(Extracted records)
□ □ □ □ □
Lemma quot_rem_of_abs a b q r : b <> 0 -> 0 <= r < Z.abs b -> q * Z.abs b + r = Z.abs a ->
  Z.quot a b = (if Bool.eqb (0 <=? a) (0 <=? b) then q else - q) /\
  Z.rem a b = (if 0 <=? a then r else - r).
Proof.
  intros Hb Hr E.
  destruct (Zquot_mod_unique_full a b (if Bool.eqb (0 <=? a) (0 <=? b) then q else - q)
    (if 0 <=? a then r else - r)) as [<- <-]; [| |done];
    destruct (Z.leb_spec 0 a), (Z.leb_spec 0 b); unfold Remainder; simpl; nia.
Qed.

(** The remainder carries the sign of the quotient, not that of [a]. *)
Lemma sdiv_correct a n : wf a -> 1 <= Z.abs n <= BASE ->
  exists q, sdiv a n = MOk (q, Z.sgn n * Z.rem (mval a) n) /\ wf q /\ mval q = Z.quot (mval a) n.
Proof.
  intros Ha Hn. unfold sdiv. rewrite (proj2 (Z.eqb_neq n 0)) by lia.
  assert ((if n <? 0 then s16 (- n) else n) = Z.abs n) as ->.
  { unfold BASE in *. destruct (Z.ltb_spec n 0); [rewrite s16_small by lia|]; lia. }
  rewrite (proj2 (Z.leb_le 1 _)), (proj2 (Z.leb_le _ BASE)) by lia. simpl.
  destruct (mult_abs a Ha) as (Ha' & Hp & Hv). cbn zeta in *.
  set (a' := if ispos a then a else mneg a) in *.
  assert (usum a' = Z.abs (mval a)) as Hu by (rewrite <- Hv, (mval_sign a' Ha'), Hp; lia).
  destruct (sdiv_loop_spec (rev a') (Z.abs n) 0) as (Hd & Hl & Hr & E); [apply digits_rev, Ha'|lia|lia|].
  cbn zeta in *. set (r := sdiv_loop (rev a') (Z.abs n) 0) in *.
  rewrite rev_involutive, Hu in E. rewrite length_rev in *.
  destruct (wf_len a' Ha') as (k & Hla & Hra). rewrite Hv in Hra.
  pose proof (usum_range _ (digits_rev _ Hd)) as Hur.
  destruct (norm_spec (rev (fst r)) k (usum (rev (fst r))) 0) as [Hw Ew].
  { by apply digits_bytes, digits_rev. } { rewrite length_rev. lia. }
  { unfold inrange in *. pose proof (P_pos k). nia. } { lia. }
  destruct (quot_rem_of_abs (mval a) n (usum (rev (fst r))) (snd r)) as [Eq Er]; [lia|lia|lia|].
  rewrite Eq, Er. rewrite (ispos_mval a Ha).
  assert (s16 (- snd r) = - snd r) as Es by (apply s16_small; unfold BASE in *; lia).
  destruct (mneg_correct _ Hw) as [Hwn En].
  destruct (Z.leb_spec 0 (mval a)), (Z.ltb_spec n 0), (Z.leb_spec 0 n); try lia; simpl;
    (eexists; split; [apply (f_equal MOk); apply f_equal2; [reflexivity|rewrite ?Es; lia]|]; split;
     [done|]; rewrite ?En, Ew; lia).
Qed.
(** Taking [n] units from the front of a free block of at least [n]. *)
Lemma take_block m apq z (l1 : list blk) a (rest : list blk) n l :
  arena m apq z (l1 ++ (a, false) :: rest) -> 1 <= n -> 0 <= l <= 4 * (n - 1) ->
  n <= units a (hd_addr rest z) ->
  let ap2 := hd_addr rest z in
  let m1 := if n <? units a ap2 then stl (stl m (a + 4 * n) ap2) a (a + 4 * n) else m in
  allocated m (kclear (setused m1 a) (a + 4) l) apq z n l (l1 ++ (a, false) :: rest) (a + 4).
Proof.
  intros Har Hn Hl Hfit ap2 m1.
  pose proof Har as [Hseg Hhd Hend Hev Hzev Hpos Htop].
  apply seg_app in Hseg as [Hs1 (E & Ha & Hae & Hle & Hsr)]. fold ap2 in E, Hle, Hfit.
  destruct (seg_le _ _ _ Hsr) as [Hrz _]. fold ap2 in Hrz.
  assert (Z.even ap2 = true) as He2 by (by eapply hd_even).
  assert (4 * n <= ap2 - a) as Hn4.
  { unfold units in Hfit. rewrite Z.quot_div_nonneg in Hfit by lia. Z.to_euclidean_division_equations. lia. }
  set (nx := if n <? units a ap2 then a + 4 * n else ap2).
  assert (a + 4 * n <= nx <= ap2) as Hnx by (unfold nx; bool_cases; lia).
  assert (Z.even nx = true) as Hne.
  { unfold nx. bool_cases; [|done]. rewrite Z.even_add, Hae, Z.even_mul. done. }
  assert (frame m m1 a ap2) as Hf1.
  { unfold m1. bool_cases; [|by intros x Hx].
    apply (frame_trans _ (stl m (a + 4 * n) ap2)); eapply frame_weak; try apply frame_stl; try lia.
    unfold units in *. rewrite Z.quot_div_nonneg in * by lia. Z.to_euclidean_division_equations. lia. }
  assert (ldl m1 a = nx) as E1.
  { unfold m1, nx. bool_cases; [apply ldl_stl_same; lia|]. simpl in E. lia. }
  set (m2 := setused m1 a).
  assert (ldl m2 a = nx + 1) as E2.
  { unfold m2, setused. rewrite E1, lor_even by done. apply ldl_stl_same. lia. }
  assert (frame m1 m2 a (a + 4)) as Hf2 by apply frame_stl.
  set (m3 := kclear m2 (a + 4) l).
  assert (frame m2 m3 (a + 4) (a + 4 + l)) as Hf3 by (apply frame_kclear; lia).
  assert (frame m m3 a ap2) as Hf.
  { eapply frame_trans; [exact Hf1|]. eapply frame_trans; (eapply frame_weak; [eassumption| |]); lia. }
  set (mid := if n <? units a ap2 then [(a, true); (a + 4 * n, false)] else [(a, true)]).
  assert (seg m3 mid ap2 /\ hd_addr mid ap2 = a /\ live mid ap2 = [(a, nx)]) as (Hmid & Hhm & Hlm).
  { assert (ldl m3 a = nx + 1) as E3 by (rewrite <- E2; eapply ldl_frame; [exact Hf3|lia]).
    unfold mid, nx in *. destruct (Z.ltb_spec n (units a ap2)) as [Hlt|Hge].
    - assert (a + 4 * n + 4 <= ap2) as Hroom.
      { unfold units in Hlt. rewrite Z.quot_div_nonneg in Hlt by lia. Z.to_euclidean_division_equations. lia. }
      assert (ldl m3 (a + 4 * n) = ap2) as E4.
      { rewrite (ldl_frame m2 m3 _ _ _ Hf3) by lia. rewrite (ldl_frame m1 m2 _ _ _ Hf2) by lia.
        unfold m1. rewrite (ldl_frame _ _ _ _ _ (frame_stl _ a (a + 4 * n))) by lia.
        apply ldl_stl_same. lia. }
      simpl. rewrite E3, E4. split; [|done]. rewrite Z.add_0_r. split; [done|]. split; [done|]. split; [done|].
      split; [lia|]. split; [done|]. split; [lia|]. split; [done|]. done.
    - simpl. split; [|done]. split; [done|]. split; [done|]. split; [done|]. split; [lia|done]. }
  split; [|lia| |].
  - exists (l1 ++ mid ++ rest), nx. split; [|split; [|split]].
    + apply (arena_splice m m3 apq z l1 [(a, false)] rest); done.
    + rewrite !live_app. simpl. fold ap2. rewrite Hlm. rewrite hd_addr_app. fold ap2. rewrite Hhm.
      replace (a + 4 - 4) with a by lia. symmetry. apply Permutation_middle.
    + lia.
    + replace (a + 4 - 4) with a by lia. unfold nx, units in *. bool_cases; [|lia].
      replace (a + 4 * n - a) with (n * 4) by lia. by rewrite Z.quot_mul.
  - intros x Hx. subst m3. apply kclear_zero; [lia|done].
  - exact (keeps_splice m m3 apq z l1 [(a, false)] rest Har Hf eq_refl).
Qed.

(** Absorbing the free blocks that follow a free block. *)
Lemma merge_block m apq z (l1 : list blk) a (fr rest : list blk) :
  arena m apq z (l1 ++ (a, false) :: fr ++ rest) -> Forall (fun b => b.2 = false) fr ->
  let m1 := stl m a (hd_addr rest z) in
  arena m1 apq z (l1 ++ (a, false) :: rest) /\
  keeps m m1 (live (l1 ++ (a, false) :: fr ++ rest) z) /\
  link m1 a = hd_addr rest z /\
  (a + 4 <= hd_addr rest z <= z) /\ apq <= a /\ 0 < a.
Proof.
  intros Har Hfr m1. pose proof Har as [Hseg Hhd _ _ Hzev Hpos Htop].
  apply seg_app in Hseg as [Hs1 Hs2]. pose proof Hs2 as (E & Ha & Hae & Hle & Hs).
  apply seg_app in Hs as [Hsf Hsr]. destruct (seg_le _ _ _ Hsr) as [Hrz _].
  rewrite hd_addr_app in Hle. destruct (seg_le _ _ _ Hsf) as [Hfz _].
  destruct (seg_le _ _ _ Hs1) as [Hl1 _]. rewrite hd_addr_app in Hhd. simpl in Hl1, Hhd.
  assert (frame m m1 a (hd_addr rest z)) as Hf.
  { eapply frame_weak; [apply frame_stl| |]; lia. }
  assert (Z.even (hd_addr rest z) = true) as He by (by eapply hd_even).
  assert (ldl m1 a = hd_addr rest z + Z.b2z false) as E1.
  { simpl. rewrite Z.add_0_r. apply ldl_stl_same. lia. }
  split; [|split; [|split; [apply (hdr_cases _ _ _ _ E1 He)|split; [lia|lia]]]].
  - apply (arena_splice m _ apq z l1 ((a, false) :: fr) rest Har Hf [(a, false)]); [|done].
    simpl. split; [exact E1|]. split; [done|]. split; [done|]. split; [lia|done].
  - refine (keeps_splice m _ apq z l1 ((a, false) :: fr) rest Har Hf _).
    simpl. by apply live_free_run.
Qed.

Lemma allocated_mono m m1 m' apq z n l bs bs1 p : keeps m m1 (live bs z) -> live bs1 z = live bs z ->
  allocated m1 m' apq z n l bs1 p -> allocated m m' apq z n l bs p.
Proof.
  intros Hk El [Hb Hp Hz Hk']. rewrite El in *. split; try done. by eapply keeps_trans.
Qed.

(** What a pass from the blocks [todo] on leaves. *)
Definition pass_post (i n l apq z : Z) (m : memory) (bs : list blk) (cs : list blk) (l1 : list blk)
    (r : option Z) (m' : memory) : Prop :=
  match r with
  | None => arena m' apq z (l1 ++ cs) /\ no_fit i n cs z /\ keeps m m' (live bs z)
  | Some p => allocated m m' apq z n l bs p /\
      exists x y, cs = x ++ (p - 4, false) :: y /\ fits i n (p - 4) (hd_addr y z) = true
  end.

Lemma pass_post_cons i n l apq z m m1 bs bs1 b cs l1 r m' : keeps m m1 (live bs z) -> live bs1 z = live bs z ->
  (b.2 = false -> fits i n b.1 (hd_addr cs z) = false) ->
  pass_post i n l apq z m1 bs1 cs (l1 ++ [b]) r m' -> pass_post i n l apq z m bs (b :: cs) l1 r m'.
Proof.
  intros Hk El Hb. destruct r as [p|]; simpl.
  - intros [Hal (x & y & -> & Hf)]. split; [by eapply allocated_mono|]. by exists (b :: x), y.
  - rewrite <- app_assoc, El. simpl. intros (Har & Hn & Hk'). split; [done|]. split; [|by eapply keeps_trans].
    destruct b. by apply no_fit_cons.
Qed.

Lemma pass_spec i n l apq z fuel : 1 <= n -> 0 <= l <= 4 * (n - 1) ->
  forall todo l1 m e, arena m apq z (l1 ++ todo) -> (length todo < fuel)%nat ->
  exists m' r, alloc_pass fuel i n l apq (hd_addr todo z) (AState m e) = Ret r (AState m' e) /\
    pass_post i n l apq z m (l1 ++ todo) (coal todo) l1 r m'.
Proof.
  intros Hn Hl. induction fuel as [|fuel IH]; intros todo l1 m e Har Hfu; [lia|].
  pose proof Har as [Hseg Hhd Hend Hev Hzev Hpos Htop]. apply seg_app in Hseg as [Hs1 Hs2].
  destruct (seg_le _ _ _ Hs1) as [Hl1 _]. rewrite hd_addr_app in Hhd.
  cbn [alloc_pass]. unfold kbind at 1, gets at 1. cbn [obind a_mem].
  destruct todo as [|[a []] t].
  - (* the last header *)
    simpl. destruct (hdr_cases m z apq true Hend Hev) as [-> _]. rewrite Z.eqb_refl.
    exists m, None. split; [done|]. simpl. split; [done|]. split; [by intros [] ???|apply keeps_refl].
  - (* a block in use *)
    destruct Hs2 as (E & Ha & Hae & Hle & Hst). simpl in Hl1, Hhd. cbn [hd_addr a_mem].
    destruct (hdr_cases m a _ true E) as [El Et]; [by eapply hd_even|]. rewrite El, Et.
    rewrite (proj2 (Z.eqb_neq _ apq)), (proj2 (Z.eqb_neq a 0)) by lia. cbn [negb].
    destruct (IH t (l1 ++ [(a, true)]) m e) as (m' & r & -> & Hp);
      [by rewrite <- app_assoc|simpl in Hfu; lia|].
    exists m', r. split; [done|]. rewrite <- app_assoc in Hp. change (coal ((a, true) :: t)) with ((a, true) :: coal t).
    by eapply (pass_post_cons _ _ _ _ _ m m); [apply keeps_refl|done|done|].
  - (* a free block and those after it *)
    destruct (free_span t) as (fr & rest & -> & Hfr & Hu).
    destruct Hs2 as (E & Ha & Hae & Hle & Hst). simpl in Hl1, Hhd. cbn [hd_addr a_mem].
    destruct (hdr_cases m a _ false E) as [El Et]; [by eapply hd_even|]. rewrite El, Et.
    rewrite (proj2 (Z.eqb_neq _ apq)), (proj2 (Z.eqb_neq a 0)) by lia. cbn [negb].
    simpl length in Hfu. rewrite length_app in Hfu.
    rewrite scan_free_spec; try done; [|lia|lia].
    destruct (merge_block m apq z l1 a fr rest Har Hfr) as (Har1 & Hk1 & Hlk & Hrz & _ & _).
    set (m1 := stl m a (hd_addr rest z)) in *.
    unfold kbind at 1, modify at 1, set_a_mem at 1. cbn [obind a_error]. fold m1. change sizeof_ALL with 4. fold (units a (hd_addr rest z)).
    assert (0 <= units a (hd_addr rest z) < 65536) as Hus.
    { unfold units. rewrite Z.quot_div_nonneg by lia. Z.to_euclidean_division_equations. lia. }
    cbv zeta. rewrite u16_small by done.
    assert (coal ((a, false) :: fr ++ rest) = (a, false) :: coal rest) as Ec.
    { unfold coal. cbn [coal_from]. rewrite coal_free_run by done. f_equal. by apply coal_used_head. }
    assert (live (l1 ++ (a, false) :: rest) z = live (l1 ++ (a, false) :: fr ++ rest) z) as Elv.
    { rewrite !live_app. simpl. rewrite live_app, (live_free_run fr) by done. done. }
    assert (fits i n a (hd_addr (coal rest) z) = false ->
      exists m' r, (m0 <- gets a_mem ;; alloc_pass fuel i n l apq (link m0 a)) (AState m1 e) = Ret r (AState m' e) /\
        pass_post i n l apq z m (l1 ++ (a, false) :: fr ++ rest) (coal ((a, false) :: fr ++ rest)) l1 r m') as Hnext.
    { intros Hnf. unfold kbind, gets. cbn [obind a_mem]. rewrite Hlk.
      destruct (IH rest (l1 ++ [(a, false)]) m1 e) as (m' & r & -> & Hp); [by rewrite <- app_assoc|lia|].
      exists m', r. split; [done|]. rewrite Ec. rewrite <- app_assoc in Hp.
      by eapply pass_post_cons; [exact Hk1|exact Elv|done|]. }
    rewrite hd_coal in Hnext. unfold fits in Hnext.
    destruct (Z.leb_spec n (units a (hd_addr rest z))) as [Hge|Hlt].
    2: { apply Hnext. bool_cases; lia || done. }
    destruct ((n <? units a (hd_addr rest z)) && (i =? 0)) eqn:Hc.
    { apply andb_true_iff in Hc as [Hc1%Z.ltb_lt Hc2]. apply Hnext. rewrite Hc2. apply Z.eqb_neq. lia. }
    pose proof (take_block m1 apq z l1 a rest n l Har1 Hn Hl Hge) as Hal. cbv zeta in Hal.
    rewrite Ec. exists (kclear (setused (if n <? units a (hd_addr rest z) then stl (stl m1 (a + 4 * n) (hd_addr rest z)) a (a + 4 * n) else m1) a) (a + 4) l), (Some (a + 4)).
    split. { unfold kbind. by destruct (n <? units a (hd_addr rest z)). }
    split; [by eapply allocated_mono|]. exists [], (coal rest).
    replace (a + 4 - 4) with a by lia. split; [done|]. rewrite hd_coal. unfold fits.
    destruct (i =? 0); [|apply Z.leb_le; lia].
    rewrite andb_true_r in Hc. apply Z.ltb_ge in Hc. apply Z.eqb_eq. lia.
Qed.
□ □ □ □ □
▶ Exercise directions: All lines from the top of the data through the line containing "apply digits_bytes, digits_rev." need to be retyped exactly, and nothing more.

▶ Exercise result:
Lemma quot_rem_of_abs a b q r : b <> 0 -> 0 <= r < Z.abs b -> q * Z.abs b + r = Z.abs a ->
  Z.quot a b = (if Bool.eqb (0 <=? a) (0 <=? b) then q else - q) /\
  Z.rem a b = (if 0 <=? a then r else - r).
Proof.
  intros Hb Hr E.
  destruct (Zquot_mod_unique_full a b (if Bool.eqb (0 <=? a) (0 <=? b) then q else - q)
    (if 0 <=? a then r else - r)) as [<- <-]; [| |done];
    destruct (Z.leb_spec 0 a), (Z.leb_spec 0 b); unfold Remainder; simpl; nia.
Qed.

(** The remainder carries the sign of the quotient, not that of [a]. *)
Lemma sdiv_correct a n : wf a -> 1 <= Z.abs n <= BASE ->
  exists q, sdiv a n = MOk (q, Z.sgn n * Z.rem (mval a) n) /\ wf q /\ mval q = Z.quot (mval a) n.
Proof.
  intros Ha Hn. unfold sdiv. rewrite (proj2 (Z.eqb_neq n 0)) by lia.
  assert ((if n <? 0 then s16 (- n) else n) = Z.abs n) as ->.
  { unfold BASE in *. destruct (Z.ltb_spec n 0); [rewrite s16_small by lia|]; lia. }
  rewrite (proj2 (Z.leb_le 1 _)), (proj2 (Z.leb_le _ BASE)) by lia. simpl.
  destruct (mult_abs a Ha) as (Ha' & Hp & Hv). cbn zeta in *.
  set (a' := if ispos a then a else mneg a) in *.
  assert (usum a' = Z.abs (mval a)) as Hu by (rewrite <- Hv, (mval_sign a' Ha'), Hp; lia).
  destruct (sdiv_loop_spec (rev a') (Z.abs n) 0) as (Hd & Hl & Hr & E); [apply digits_rev, Ha'|lia|lia|].
  cbn zeta in *. set (r := sdiv_loop (rev a') (Z.abs n) 0) in *.
  rewrite rev_involutive, Hu in E. rewrite length_rev in *.
  destruct (wf_len a' Ha') as (k & Hla & Hra). rewrite Hv in Hra.
  pose proof (usum_range _ (digits_rev _ Hd)) as Hur.
  destruct (norm_spec (rev (fst r)) k (usum (rev (fst r))) 0) as [Hw Ew].
  { by apply digits_bytes, digits_rev. } { rewrite length_rev. lia. }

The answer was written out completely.